The present study aimed to determine serum kisspeptin levels which is an emergent marker regarding trophoblastic invasion, in patients with different types of early pregnancy. We also aimed to investigate whether kisspeptin can be used for differential diagnosis of ectopic pregnancy or miscarriage from early pregnancy. This was a prospective case-control study that was conducted at a tertiary centre of obstetrics and gynaecology. Four groups of women (81 patients) enrolled in the study: group 1, women with ectopic pregnancy (n = 17); group 2, women with miscarriage (n = 23); group 3, women with healthy pregnancy at first trimester (n = 21); and group 4, healthy non-pregnant women (n = 18). Serum kisspeptin levels were found as 0.30 (0.22–0.40), 0.11 (0.08–0.16), 1.48 (1.29–1.80), and 0.03 (0.01–0.04) ng/mL in ectopic, miscarriage, healthy pregnancy and non-pregnant groups, respectively (p< .001). A moderate correlation was seen between serum kisspeptin levels and human chorionic gonadotropin (β-hCG) (r= 0.51, p< .001). Our data showed that for the first time that a single serum kisspeptin level may be used to discriminate ectopic pregnancy or miscarriage from healthy pregnancy at early weeks’ gestation. In addition, serum kisspeptin levels of the patients with ectopic pregnancy were found higher significantly than the patients with miscarriage.

    Impact Statement

  • What is already known on this subject? Definite diagnosis of abnormal or abnormal pregnancies at first trimester is based on hCG levels and ultrasonography. Kisspeptin, a neuropeptide was investigated in normal pregnancies and found to be increased in trophoblastic invasion.

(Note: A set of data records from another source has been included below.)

(** * Servess: routing, content negotiation and extension decoration

    A shallow embedding of the dispatch core of the servess HTTP routing
    library (router.ts, message-context.ts, internal-util.ts, headers.ts)
    and the properties its specification states about it.

    Conventions of the embedding:
    - JavaScript function objects that are compared by identity (the
      entries of a router's [handlers] array) are named by a [nat];
    - mutable state shared between callbacks is threaded explicitly;
    - an operation that can throw returns a [completion]. *)

From Stdlib Require Import Ascii String List Bool Arith ZArith QArith Lia Lqa Sorted Permutation.
From stdpp Require Import gmap strings list fin_maps.
Import ListNotations.
Local Open Scope string_scope.
Local Open Scope list_scope.

(** ** JavaScript completions *)

Inductive completion (A : Type) : Type :=
| Normal (a : A)
| Throw (msg : string).
Arguments Normal {A} a.
Arguments Throw {A} msg.

Definition cbind {A B} (c : completion A) (k : A -> completion B) : completion B :=
  match c with
  | Normal a => k a
  | Throw m => Throw m
  end.

(** ** Array helpers (Array.prototype.indexOf / splice) *)

Module JsArray.

(** [arr.indexOf(x)]; [None] stands for -1. *)
Fixpoint indexOf (x : nat) (arr : list nat) : option nat :=
  match arr with
  | [] => None
  | y :: r => if Nat.eqb y x then Some 0%nat else option_map S (indexOf x r)
  end.

(** The relative start index of [splice], given as JavaScript computes
    it: a negative start [-k] counts from the end and is clamped at 0. *)
Inductive jsIndex := Idx (i : nat) | NegIdx (k : nat).

Definition indexOfJs (x : nat) (arr : list nat) : jsIndex :=
  match indexOf x arr with
  | Some i => Idx i
  | None => NegIdx 1
  end.

Definition actualStart {A} (start : jsIndex) (arr : list A) : nat :=
  match start with
  | Idx i => Nat.min i (length arr)
  | NegIdx k => length arr - k
  end.
(** [transaction.dict()].  The integer fields are taken as the floats they
    become in the feature matrix: an integer beyond the range of floats,
    which Python carries as an [int] until float arithmetic refuses it with
    [OverflowError], is outside this model. *)
Definition dict (t : TransactionRequest) : transaction :=
  list_to_map
    [("transaction_id", Str (transaction_id t));
     ("user_id", Str (user_id t));
     ("amount", Num (amount t));
     ("merchant_category", Str (merchant_category t));
     ("hour", Num (IZR (hour t)));
     ("day_of_week", Num (IZR (day_of_week t)));
     ("month", Num (IZR (month t)));
     ("user_age", Num (IZR (user_age t)));
     ("account_age_days", Num (IZR (account_age_days t)));
     ("transaction_count_day", Num (IZR (transaction_count_day t)));
     ("amount_last_hour", Num (amount_last_hour t));
     ("amount_last_day", Num (amount_last_day t));
     ("velocity_1h", Num (IZR (velocity_1h t)));
     ("avg_amount_30d", Num (avg_amount_30d t));
     ("std_amount_30d", Num (std_amount_30d t));
     ("geographic_risk", Num (geographic_risk t));
     ("device_risk", Num (device_risk t));
     ("device_type", Str (device_type t));
     ("payment_method", Str (payment_method t));
     ("time_since_last_transaction", Num (IZR (time_since_last_transaction t)))].

Record ApiMetrics : Type := mkApiMetrics {
  start_time : R;
  total_predictions : nat;
  total_processing_time : R;
  last_prediction_time : option Z
}.

(** The module's globals, and the number of clock readings made so far. *)
Record ApiState : Type := mkApiState {
  fraud_detector : option FraudDetector;
  api_metrics : ApiMetrics;
  clock_reads : nat
}.
(** [a // b]: floor division. *)
Definition floordiv (a b : Z) : result Z :=
  if b =? 0 then Raise ZeroDivisionError else Ok (a / b).

(** [min(a, b)] and [max(a, b)] keep the first argument unless the
    second compares strictly below (above) it. *)
Definition fmin (a b : float) : float := if PrimFloat.ltb b a then b else a.
Definition fgt (a b : float) : bool := PrimFloat.ltb b a.

(** A Python slice [i:j] on a sequence of length [n]. *)
Definition slice_index (n i : Z) : Z :=
  if i <? 0 then Z.max (i + n) 0 else Z.min i n.
Definition slice_start (n i : Z) : Z := slice_index n i.
Definition slice_len (n i j : Z) : Z :=
  Z.max (slice_index n j - slice_index n i) 0.

(** Truthiness of an [Optional[int]]: [None] and [0] are false. *)
Definition truthy (o : option Z) : bool :=
  match o with None => false | Some n => negb (n =? 0) end.

End Py.

Export Py(result, Ok, Raise, result_ret, result_bind).
Abbreviation exn := Py.exn.

(* ===================================================================== *)
(** ** numpy: arrays of dtype uint8 *)
(* ===================================================================== *)

(** An array of shape [(rows, cols)] ([depth = None]) or
    [(rows, cols, d)] ([depth = Some d]).  [px y x c] is the element at
    row [y], column [x], channel [c] ([c] is ignored by a 2-D array). *)
Record ndarray : Type := mk_ndarray {
  rows : Z;
  cols : Z;
  depth : option Z;
  px : Z -> Z -> Z -> Z
}.

Module Np.

(** [len(a.shape)] *)
Definition ndim (a : ndarray) : Z :=
  match depth a with None => 2 | Some _ => 3 end.

(** [a.shape[2]] *)
Definition shape2 (a : ndarray) : result Z :=
  match depth a with
  | Some d => Ok d
  | None => Raise (Py.IndexError "tuple index out of range")
  end.

Definition is_empty (a : ndarray) : bool :=
  (rows a <=? 0) || (cols a <=? 0) || (match depth a with Some d => d <=? 0 | None => false end).

(** [np.zeros((h, w, d), dtype=np.uint8)] *)
Definition zeros3 (h w d : Z) : result ndarray :=
  if (h <? 0) || (w <? 0) || (d <? 0)
  then Raise (Py.ValueError "negative dimensions are not allowed")
  else Ok (mk_ndarray h w (Some d) (fun _ _ _ => 0)).

(** [np.zeros((h, w), dtype=np.uint8)] *)
Definition zeros2 (h w : Z) : result ndarray :=
  if (h <? 0) || (w <? 0)
  then Raise (Py.ValueError "negative dimensions are not allowed")
  else Ok (mk_ndarray h w None (fun _ _ _ => 0)).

  • What do the results of this study add? Serum kisspeptin levels in patients with normal pregnancy were found more higher than patients with ectopic or miscarriage at early weeks of gestation (p < .001). The women with ectopic pregnancy have higher kisspeptin levels than the women with miscarriage (p < .001).

  • What are the implications of these findings for clinical practice and/or further research? These findings can be used to make differential diagnosis between abnormal and normal early pregnancies. In future studies with more sample size, serum or plasma kisspeptin levels in early weeks of gestation can be investigated.

Acknowledgements

The authors would like to thank Huri Bulut from Beykent University for biochemical analysis of kisspeptin and Burak Yucel from Cam ve Sakura City Hospital for critical analysis and proof reading of the article.

Disclosure statement

The authors report no conflict of interest.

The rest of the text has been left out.